U.S. President Donald Trump (C) speaks at an event celebrating the passage of the tax bill on the South Lawn of the White House in Washington D.C., the United States, on Dec. 20, 2017. (Xinhua/Yin Bogu)
by Matthew Rusling
WASHINGTON, Dec. 22 (Xinhua) -- The year 2018 is shaping up to be a tough year for Republicans. With President Donald Trump's popularity sinking, the terrain looks uncertain as the Republican Party, commonly known as GOP, heads toward next year's mid-term elections.
"2018 is shaping up as a difficult year for the Republican party. It already has lost a Senate seat in Alabama that has been reliably Republican for many years," Brookings Institution Senior Fellow Darrell West told Xinhua, referring to the recent loss of a GOP senate seat.
"Combined with Democratic gains ...it suggests the political terrain has shifted against the GOP," he added.
MUCH-NEEDED TAX WIN
The GOP-led Congress this week passed a sweeping 1.5-trillion-U.S.-dollar tax overhaul, which cuts taxes for corporations, small businesses and individuals. The bill amounts to the biggest tax revamp in three decades, and was a much-needed legislative win after Trump's earlier failure to pass a massive healthcare bill.
But experts said this triumph may be short-lived, as it remains unknown whether the GOP will continue to control Congress after next year's midterm elections.
"Trump is very unpopular in most parts of the country and is likely to be a drag on Republican candidates," West said of the 2018 Congressional elections.
"It will be hard for them to separate themselves from the chief executive as Democrats will turn them into Siamese twins with Trump," West said of Democrats' strategy of linking all GOP candidates to the White House.
"Even the passage of the tax cut may not change this problem, because public opinion is negative on the bill. Most see it as a giveaway to corporations and wealthy individuals and not one that will help the middle class," West said.
Dan Mahaffee, senior vice president and director of policy at the Center for the Study of Congress and the Presidency, told Xinhua: "It's not looking good for the GOP in 2018."
First, the party of the incumbent president has historically faced challenges during any president's first midterm election and often control of Congress changes hands at that point.
Second, recent elections in the states of New Jersey, Virginia, and Alabama have seen even moderate Republicans and conservatively-inclined, educated independents not backing the GOP, according to polls.
And third, the continued emphasis by some, including Trump, to focus solely on Trump's base, bodes ill for a party that sorely needs to expand its reach.
INFRASTRUCTURE OVERHAUL AHEAD
"If the GOP does lose Congress, President Trump will have to figure out how to build bridges with a Democratic Congress that will have a Democratic base that wants to see zero cooperation with the Trump administration," Mahaffee said.
Still, there may be a light at the end of the tunnel, as both parties agree that the nation is in need of a major infrastructure upgrade.

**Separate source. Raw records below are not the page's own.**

(** The status codes the validator answers with. *)
Definition validatorStatus (s : Z) : Prop :=
  s = 200 \/ s = 400 \/ s = 403 \/ s = 405 \/ s = 500.

(** ** Sample inputs *)

(** The sample inputs are ASCII text, on which an engine lower-cases the
    letters A to Z and leaves every other character as it is. *)
Definition lowerChar (c : ascii) : ascii :=
  let n := code c in
  if (65 <=? n) && (n <=? 90) then ascii_of_N (N_of_ascii c + 32) else c.

Fixpoint asciiLowerCase (s : string) : string :=
  match s with
  | EmptyString => EmptyString
  | String c s' => String (lowerChar c) (asciiLowerCase s')
  end.

#[export] Instance asciiEngine : Engine.
Proof.
  refine (mkEngine asciiLowerCase _).
  intros s. induction s as [| c s IH]; [reflexivity |].
  simpl. rewrite IH. f_equal.
  destruct c as [[] [] [] [] [] [] [] []]; vm_compute; reflexivity.
Defined.

Definition noReply : string -> option string -> httpReply :=
  fun _ _ => NetworkError.

Definition noVerdict : string -> string -> verifyReply :=
  fun _ _ => VerifyUnreachable.

Definition sampleEnv (maxRequests : string) : Env :=
  mkEnv (Some maxRequests) None None None (Some "owner") (Some "repo") (Some "main").

Definition sampleGet : Request :=
  mkRequest "GET" "/" (Some "203.0.113.7") None None.

(** A world at clock reading 1700000000000 with the given store contents and
    fault schedule, where nothing remote answers. *)
Definition sampleWorld (store : gmap string kvEntry) (faults : list bool) : World :=
  mkWorld 1700000000000 store faults noReply noVerdict [] [].

Definition busyStore : gmap string kvEntry :=
  {[ "rate_limit:203.0.113.7" := mkEntry (RateRec [1700000000]) 1700000120000 ]}.

(** A cached allow-list written 300 seconds before the sample clock reading,
    which the store keeps for another 60 seconds. *)
Definition staleStore : gmap string kvEntry :=
  {[ "cache:whitelist_set" :=
       mkEntry (CacheRec ["admin@co.com"] 1699999700000) 1700000060000 ]}.

Definition alwaysHuman : string -> string -> verifyReply :=
  fun _ _ => VerifyResult true.

Fixpoint lookupReply (url : string) (docs : list (string * httpReply)) : httpReply :=
  match docs with
  | [] => NetworkError
  | (u, reply) :: rest => if String.eqb u url then reply else lookupReply url rest
  end.

(** A remote store that serves the listed documents and is unreachable for
    every other address. *)
Definition serving (docs : list (string * httpReply)) : string -> option string -> httpReply :=
  fun url _ => lookupReply url docs.

Definition newline : string := String "010" EmptyString.

Definition dquote : string := String "034" EmptyString.

(** A plain-text document. *)
Definition okText (text : string) : httpReply :=
  Reply (mkFetchResponse true 200 text JsonInvalid).

Definition env0 : Env := sampleEnv "10".

(** A form posted from [ip] with the token [token] and the given
    honeypot. *)
Definition postWith (ip address : string) (honeypot : fieldValue) : Request :=
  mkRequest "POST" "/api/validate" (Some ip) None
            (Some (mkJsonObject (Some address) (Some "token") honeypot)).

Definition postFrom (ip address : string) (honeypot : option string) : Request :=
  postWith ip address (match honeypot with Some s => Text s | None => Undefined end).

(** A world whose store caches a deny-list and an allow-list, both written
    ten seconds before the sample clock reading. *)
Definition listsStore : gmap string kvEntry :=
  {[ "cache:blacklist" :=
       mkEntry (CacheRec ["203.0.113.7"] 1699999990000) 1700000350000;
     "cache:whitelist_set" :=
       mkEntry (CacheRec ["admin@co.com"] 1699999990000) 1700000350000 ]}.

Definition listsWorld (verdict : string -> string -> verifyReply) : World :=
  mkWorld 1700000000000 listsStore [] noReply verdict [] [].

(** A remote store where the first allow-list method is answered with a
    contents envelope that decodes to the empty object, the second is
    unreachable and the third serves a text file; the redirect list is a
    text file with one target. *)
Definition envelopeText : string :=
  "{" +:+ dquote +:+ "content" +:+ dquote +:+ ":" +:+ dquote +:+ "e30="
      +:+ dquote +:+ "}".

Definition emptyObjectEnvelope : httpReply :=
  Reply (mkFetchResponse true 200 envelopeText (JsonContents (B64Text "{}" (Some [])))).

Definition textDocs : list (string * httpReply) :=
  [(apiUrl env0 "list.json", emptyObjectEnvelope);
   (rawUrl env0 "emails.txt", okText ("User@Example.com" +:+ newline +:+ "admin@co.com"));
   (rawUrl env0 "urls.txt", okText "https://x/r?u=")].

Definition textWorld : World :=
  mkWorld 1700000000000 ∅ [] (serving textDocs) alwaysHuman [] [].

(** A remote store whose redirect list is the JSON document
    [{urls: [<empty string>]}] and whose allow-list is a text file. *)
Definition blankUrlText : string :=
  "{" +:+ dquote +:+ "urls" +:+ dquote +:+ ":[" +:+ dquote +:+ dquote +:+ "]}".

Definition blankUrlDocs : list (string * httpReply) :=
  [(rawUrl env0 "emails.txt", okText "admin@co.com");
   (rawUrl env0 "url.json",
    Reply (mkFetchResponse true 200 blankUrlText (JsonDoc [("urls", [EmptyString])])))].

Definition blankUrlWorld : World :=
  mkWorld 1700000000000 ∅ [] (serving blankUrlDocs) alwaysHuman [] [].

(** The worlds a sample request goes through up to the allow-list check. *)
Definition afterVerify (request : Request) (w : World) : World :=
  snd (verifyTurnstile (Some "token") (clientIPOf request) w).

Definition afterDenyList (request : Request) (w : World) : World :=
  snd (getBlacklist env0 (afterVerify request w)).

Definition afterAllowList (request : Request) (w : World) : World :=
  snd (getWhitelistSet env0 (afterDenyList request w)).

"The one issue where there is a possibility of bipartisan agreement is infrastructure repair. That long has been an issue Democrats have wanted to address. If Trump reaches out to Democrats, there is a chance of the two parties agreeing on that area," West said.
Indeed, Trump is expected to release the details of his massive infrastructure plan in January.
Trump vowed in his presidential election race that he would propose a 1-trillion-dollar infrastructure overhaul plan during his first three months in office, but the plan got held up amid efforts to pass a healthcare bill and this week's tax revamp.
Trump is expected to release a detailed plan for upgrading airports, roads, bridges infrastructure ahead of his State of the Union address, which is slated for Jan. 30, according to a Bloomberg report.
But with all the bitter partisan rivalry in Washington for nearly a decade now, Trump's chances of reaching across the aisle to Democrats may be slim, experts said.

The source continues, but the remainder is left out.